**Exercise aim**: Report how many lines in the listing below include the word "rewrite". Write nothing besides the number.

**Provided material**:
Lemma decide_update_spec m p dev u :
  let policy := policy_for m p in
  match decide_update m p dev u with
  | (inl _, m1) =>
      cb_writes m1 = cb_writes m /\
      ((cb_log m1 = cb_log m /\ cb_pending m1 = cb_pending m) \/
       exists clip, validate (cu_text_utf8 u) = Ok (pc_text clip) /\ pc_sensitive clip = cu_sensitive_hint u /\
         pc_received_at clip = cb_now m /\ ClipboardPolicy.allow_receive policy = true /\
         (EventCache_admit (cb_events m) (cb_now m) (cu_event_id u)).1 = true /\
         cb_pending m1 = <[p := clip]> (cb_pending m) /\
         logs m m1 [LHeld p (pc_text clip) (pc_sensitive clip) (pc_received_at clip)])
  | (inr (t, _), m1) =>
      validate (cu_text_utf8 u) = Ok t /\ ClipboardPolicy.allow_receive policy = true /\
      ClipboardPolicy.auto_receive policy = true /\
      (EventCache_admit (cb_events m) (cb_now m) (cu_event_id u)).1 = true /\
      cb_log m1 = cb_log m /\ cb_pending m1 = cb_pending m /\ cb_writes m1 = cb_writes m /\
      cb_now m1 = cb_now m /\ cb_suppression m1 = cb_suppression m
  end.
Proof.
  intros policy. unfold decide_update. fold policy. destruct (ClipboardPolicy.is_denied policy); [by auto|].
  destruct (ClipboardPolicy.allow_receive policy) eqn:Hr; cbn [negb]; [|by auto].
  destruct (negb (len _ =? _)); [by auto|]. destruct (_ <? _); [by auto|].
  destruct (validate _) as [t|[]]; [|by auto..]. destruct (_ && _); [by auto|].
  destruct (EventCache_admit _ _ _) as [[] c] eqn:Ha; simpl; [|by auto].
  unfold ClipboardPolicy.may_auto_receive. rewrite Hr. simpl.
  destruct (ClipboardPolicy.auto_receive policy) eqn:Hauto; simpl; [done|].
  split; [done|]. right. match goal with |- context [<[_ := ?c]> _] => exists c end. by split_and!.
Qed.

Lemma update_accounted m p dev c payload u : prost_decode payload = Some {| cc_body := Some (CUpdate u) |} ->
  accounted m (EvMessage p dev c payload) (handle_update m p dev c u).
Proof.
  intros Hpay Hok. unfold handle_update. pose proof (decide_update_spec m p dev u) as Hd. simpl in Hd.
  destruct (decide_update m p dev u) as [[o|[t origin]] m1].
  - destruct Hd as [Hw Hd]. destruct (answer_logs m1 c (cu_event_id u) o) as (l & Hl & Hc).
    destruct (answer_same m1 c (cu_event_id u) o) as (Hp' & Hw' & _).
    assert (Forall (explained m (EvMessage p dev c payload)) l) as Hq.
    { destruct Hc as [->| ->]; [apply Forall_nil_2 | apply Forall_singleton]. left. do 2 eexists. split; [done|]. left. eauto. }
    destruct Hd as [[Hlog Hp]|(clip & Hv & Hs & Hat & Hr & Hnew & Hp & Hlog)].
    + split; [exists l; split; [unfold logs; by rewrite <- Hlog | done]|].
      apply (held_ok_grows m _ l); [unfold logs; by rewrite <- Hlog | by rewrite Hp', Hp | by rewrite Hw', Hw | done].
    + destruct (validate_made _ _ Hv) as [Hmade Htext]. split.
      * eexists. split; [unfold logs; rewrite Hl, Hlog; by rewrite <- app_assoc|]. apply Forall_app. split; [|done].
        apply Forall_singleton. exists dev, c, payload, u. split_and!; try done.
        by apply made_sharable in Hmade as [? _].
      * destruct Hok as [H1 H2]. unfold held_ok. rewrite Hl, Hlog, Hp', Hw', Hp, Hw. split.
        -- intros q clip' [[<- <-]|[_ Hq']]%lookup_insert_Some; [split; [done | set_solver]|].
           destruct (H1 q clip' Hq'). set_solver.
        -- intros k w clip' Hk Hf. destruct (H2 k w clip' Hk Hf). set_solver.
  - destruct Hd as (Hv & Hr & Hauto & Hnew & Hlog & Hp & Hw & Hnow & _).
    destruct (validate_made _ _ Hv) as [Hmade Htext]. destruct (made_sharable _ Hmade) as [Hsh _]. split.
    + exists [LWrote p t (cu_sensitive_hint u)]. split; [unfold logs, start_write; simpl; by rewrite Hlog|].
      apply Forall_singleton. split_and!; try done. left. by exists dev, c, payload, u.
    + apply start_write_held; [|done]. by apply (held_ok_grows m m1 []); [apply logs_nil|..].
Qed.
(* ===== verification/ClipboardRuns.v ===== *)
(** The clipboard, run.

    A clip from a phone reaches the desktop's clipboard, its echo is swallowed,
    and the same text copied by hand goes out; evaluated with concrete codecs.
    Then runs that show behaviour the comments of the code do not promise: a clip
    put back after a failed write replaces a newer one, a session that closes
    late takes its successor's channel along, and a watch that ends as soon as it
    starts is restarted without a pause. *)
From S2P Require Import Prelude External Ids Capability Policy Discovery Dedup Clipboard ClipboardFacts.

#[export] Instance ClipboardUpdate_eq_dec : EqDecision ClipboardUpdate.
Proof. solve_decision. Defined.
#[export] Instance ClipboardUpdate_countable : Countable ClipboardUpdate.
Proof.
  refine (inj_countable' (fun '(Build_ClipboardUpdate x0 x1 x2 x3 x4 x5) => (x0, x1, x2, x3, x4, x5))
    (fun '(x0, x1, x2, x3, x4, x5) => Build_ClipboardUpdate x0 x1 x2 x3 x4 x5) _); by intros [].
Defined.
#[export] Instance ClipboardResult_eq_dec : EqDecision ClipboardResult.
Proof. solve_decision. Defined.
#[export] Instance ClipboardBody_eq_dec : EqDecision ClipboardBody.
Proof. solve_decision. Defined.
#[export] Instance ClipboardControl_eq_dec : EqDecision ClipboardControl.
Proof. solve_decision. Defined.
#[export] Instance ClipboardControl_countable : Countable ClipboardControl.
Proof.
  refine (inj_countable'
    (fun c => match cc_body c with
     | Some (CUpdate u) => Some (inl u)
     | Some (CResult r) => Some (inr (cr_event_id r, cr_outcome r))
     | None => None
     end)
    (fun s => {| cc_body := match s with
       | Some (inl u) => Some (CUpdate u)
       | Some (inr (i, o)) => Some (CResult {| cr_event_id := i; cr_outcome := o |})
       | None => None
       end |}) _); by intros [[[[]|[]]|]].
Defined.

Definition clip_codec : Prost ClipboardControl := countable_prost ClipboardControl.
#[local] Existing Instances clip_codec toy_crypto.

Definition phone : Fingerprint := pad_array [x02].
Definition tablet : Fingerprint := pad_array [x03].
Definition phone_id : str := lit "0a".

(** Both devices may send and receive; the phone by itself. *)
Definition trusting : Authorizer := {|
  au_policy_for := fun p => if eqb p phone then ClipboardPolicy.Policy true true true true
                            else ClipboardPolicy.Policy true true true false;
  au_auto_send_peers := [phone; tablet] |}.

Definition connect : list ClipEvent :=
  [EvPolicy trusting; EvChannel 1 QOpen; EvChannel 2 QOpen; EvConnected phone 1; EvConnected tablet 2].

Definition hello : ClipboardText := {| ct_text := lit "hello"; ct_hash := content_hash (lit "hello") |}.

Definition update (n : byte) (text : str) : bytes := encode_to_vec {| cc_body := Some (CUpdate {|
  cu_event_id := replicate 16 n; cu_origin_device_id := []; cu_text_utf8 := text;
  cu_content_hash := []; cu_sensitive_hint := false; cu_timestamp_unix_ms := 0 |}) |}.

Definition connected : Clip := clip_run (ClipboardManager_new phone_id) connect.

(** The phone's text is written, its echo dropped, and a copy by hand goes to both. *)
Example clip_received : let m := clip_run connected
    [EvMessage phone phone_id 1 (update x01 (lit "hello")); EvLocal (Ok (Some hello)) None; EvWritten 0 (Ok tt);
     EvMessage phone phone_id 1 (update x01 (lit "hello"))] in
  cb_log m = [LWrote phone hello false; LQueued 1 (encode_result (replicate 16 x01) Outcome.Applied);
              LQueued 1 (encode_result (replicate 16 x01) Outcome.Duplicate)] /\
  length (cb_log (clip_step m (EvLocal (Ok (Some hello)) None))) = 5%nat.
Proof. vm_compute. split; reflexivity. Qed.


(** ** Less than promised *)

(** A held clip is taken to be written; a newer one arrives; the write fails, and
    the older clip is put back over the newer. *)
Example put_back_replaces_newer : let m := clip_run connected
    [EvMessage tablet [] 2 (update x01 (lit "old")); EvApply tablet; EvMessage tablet [] 2 (update x02 (lit "new"));
     EvWritten 0 (Err TimedOut)] in
  (fun clip => ct_text (pc_text clip)) <$> cb_pending m !! tablet = Some (lit "old") /\
  exists s t, LHeld tablet {| ct_text := lit "new"; ct_hash := content_hash (lit "new") |} s t ∈ cb_log m.
Proof. split; [vm_compute; reflexivity|]. exists false, 0. apply list_elem_of_In. vm_compute. auto 10. Qed.

(** A device reconnects before its old session is torn down: the teardown
    removes the new session's channel, and nothing can be sent to the device. *)
Example late_close_detaches_successor :
  let m := clip_run connected [EvChannel 3 QOpen; EvConnected phone 3; EvDisconnected phone] in
  cb_channels m !! 3 = Some QOpen /\ (send_text m phone hello false None).1 = Err NotConnected.
Proof. vm_compute. split; reflexivity. Qed.

(** A watch that starts and ends at once comes round again at the same instant. *)
Example ended_watch_restarts_at_once b : clip_auto_send_peers connected <> [] /\
  watch_step connected (WStarting b) (WStarted (Ok tt)) = (WWatching WATCH_RESTART_MIN_BACKOFF, connected) /\
  watch_step connected (WWatching WATCH_RESTART_MIN_BACKOFF) WEnded = (WStarting WATCH_RESTART_MIN_BACKOFF, connected).
Proof. vm_compute. split_and!; done. Qed.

**Exercise output**: 6